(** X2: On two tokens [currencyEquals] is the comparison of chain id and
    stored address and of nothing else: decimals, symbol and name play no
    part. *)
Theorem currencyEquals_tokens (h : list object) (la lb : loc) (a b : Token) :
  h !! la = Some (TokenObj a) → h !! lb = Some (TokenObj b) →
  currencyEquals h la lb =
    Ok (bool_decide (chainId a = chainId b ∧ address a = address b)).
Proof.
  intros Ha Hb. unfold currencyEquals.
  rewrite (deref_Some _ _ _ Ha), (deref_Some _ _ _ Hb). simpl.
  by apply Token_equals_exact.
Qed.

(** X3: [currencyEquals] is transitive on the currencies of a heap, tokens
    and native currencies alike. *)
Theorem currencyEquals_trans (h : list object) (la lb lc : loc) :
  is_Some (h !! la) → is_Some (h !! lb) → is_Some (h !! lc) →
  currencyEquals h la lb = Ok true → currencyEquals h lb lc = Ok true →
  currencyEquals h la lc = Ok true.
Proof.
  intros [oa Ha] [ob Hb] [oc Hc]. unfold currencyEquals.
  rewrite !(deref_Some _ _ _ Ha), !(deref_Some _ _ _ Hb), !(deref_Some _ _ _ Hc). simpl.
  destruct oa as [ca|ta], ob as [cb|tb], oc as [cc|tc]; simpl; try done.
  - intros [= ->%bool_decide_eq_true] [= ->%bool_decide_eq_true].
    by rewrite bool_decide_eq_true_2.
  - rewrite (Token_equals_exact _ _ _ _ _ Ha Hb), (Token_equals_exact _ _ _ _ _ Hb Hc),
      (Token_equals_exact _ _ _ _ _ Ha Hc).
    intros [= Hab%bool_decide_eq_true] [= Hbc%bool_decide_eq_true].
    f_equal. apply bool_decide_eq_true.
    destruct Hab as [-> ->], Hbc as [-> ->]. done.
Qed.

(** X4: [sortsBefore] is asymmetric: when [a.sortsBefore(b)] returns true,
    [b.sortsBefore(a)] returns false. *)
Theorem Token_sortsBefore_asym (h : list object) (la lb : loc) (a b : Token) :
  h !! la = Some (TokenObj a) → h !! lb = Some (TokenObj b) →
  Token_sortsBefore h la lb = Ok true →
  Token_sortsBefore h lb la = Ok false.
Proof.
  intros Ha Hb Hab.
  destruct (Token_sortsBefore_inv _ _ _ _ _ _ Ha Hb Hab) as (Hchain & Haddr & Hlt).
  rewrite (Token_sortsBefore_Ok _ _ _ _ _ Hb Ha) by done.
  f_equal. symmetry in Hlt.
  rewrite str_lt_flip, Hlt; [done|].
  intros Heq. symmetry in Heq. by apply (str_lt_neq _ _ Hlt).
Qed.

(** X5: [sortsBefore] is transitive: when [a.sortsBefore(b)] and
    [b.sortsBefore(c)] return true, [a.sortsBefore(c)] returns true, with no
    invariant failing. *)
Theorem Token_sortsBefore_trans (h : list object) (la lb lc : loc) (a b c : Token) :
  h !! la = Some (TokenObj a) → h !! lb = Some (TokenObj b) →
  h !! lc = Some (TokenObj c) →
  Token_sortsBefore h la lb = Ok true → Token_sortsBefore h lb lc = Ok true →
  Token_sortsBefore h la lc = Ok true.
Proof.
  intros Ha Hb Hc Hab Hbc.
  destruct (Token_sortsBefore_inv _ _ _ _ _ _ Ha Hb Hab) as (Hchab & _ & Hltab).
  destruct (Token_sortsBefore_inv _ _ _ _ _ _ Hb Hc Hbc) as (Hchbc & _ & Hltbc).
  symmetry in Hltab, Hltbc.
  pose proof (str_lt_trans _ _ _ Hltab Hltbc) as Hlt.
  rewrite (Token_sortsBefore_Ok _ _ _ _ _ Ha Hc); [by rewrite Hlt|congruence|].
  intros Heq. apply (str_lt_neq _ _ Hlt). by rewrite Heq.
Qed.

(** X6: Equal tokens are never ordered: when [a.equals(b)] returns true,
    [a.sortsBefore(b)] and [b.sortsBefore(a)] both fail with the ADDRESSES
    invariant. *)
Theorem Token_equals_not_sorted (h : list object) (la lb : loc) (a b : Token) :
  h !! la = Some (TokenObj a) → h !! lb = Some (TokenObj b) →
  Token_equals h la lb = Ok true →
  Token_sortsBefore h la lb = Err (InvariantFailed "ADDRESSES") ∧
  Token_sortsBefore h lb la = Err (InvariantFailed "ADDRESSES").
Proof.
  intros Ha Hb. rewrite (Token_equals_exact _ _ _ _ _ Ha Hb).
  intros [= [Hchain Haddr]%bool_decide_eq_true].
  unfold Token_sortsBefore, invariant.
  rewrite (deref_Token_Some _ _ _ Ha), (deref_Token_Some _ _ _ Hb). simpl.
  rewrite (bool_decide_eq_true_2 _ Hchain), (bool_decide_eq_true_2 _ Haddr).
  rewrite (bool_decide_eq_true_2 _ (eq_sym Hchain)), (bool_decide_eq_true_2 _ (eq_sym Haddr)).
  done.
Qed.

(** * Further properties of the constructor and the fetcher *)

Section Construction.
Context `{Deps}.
════════════════
### Assignment
Please restate word for word only the lines running from the line that contains "rewrite (bool_decide_eq_true_2 _ (eq_sym" to the final line of the listing above.

### Solved problem
  rewrite (bool_decide_eq_true_2 _ (eq_sym Hchain)), (bool_decide_eq_true_2 _ (eq_sym Haddr)).
  done.
Qed.

(** * Further properties of the constructor and the fetcher *)

Section Construction.
Context `{Deps}.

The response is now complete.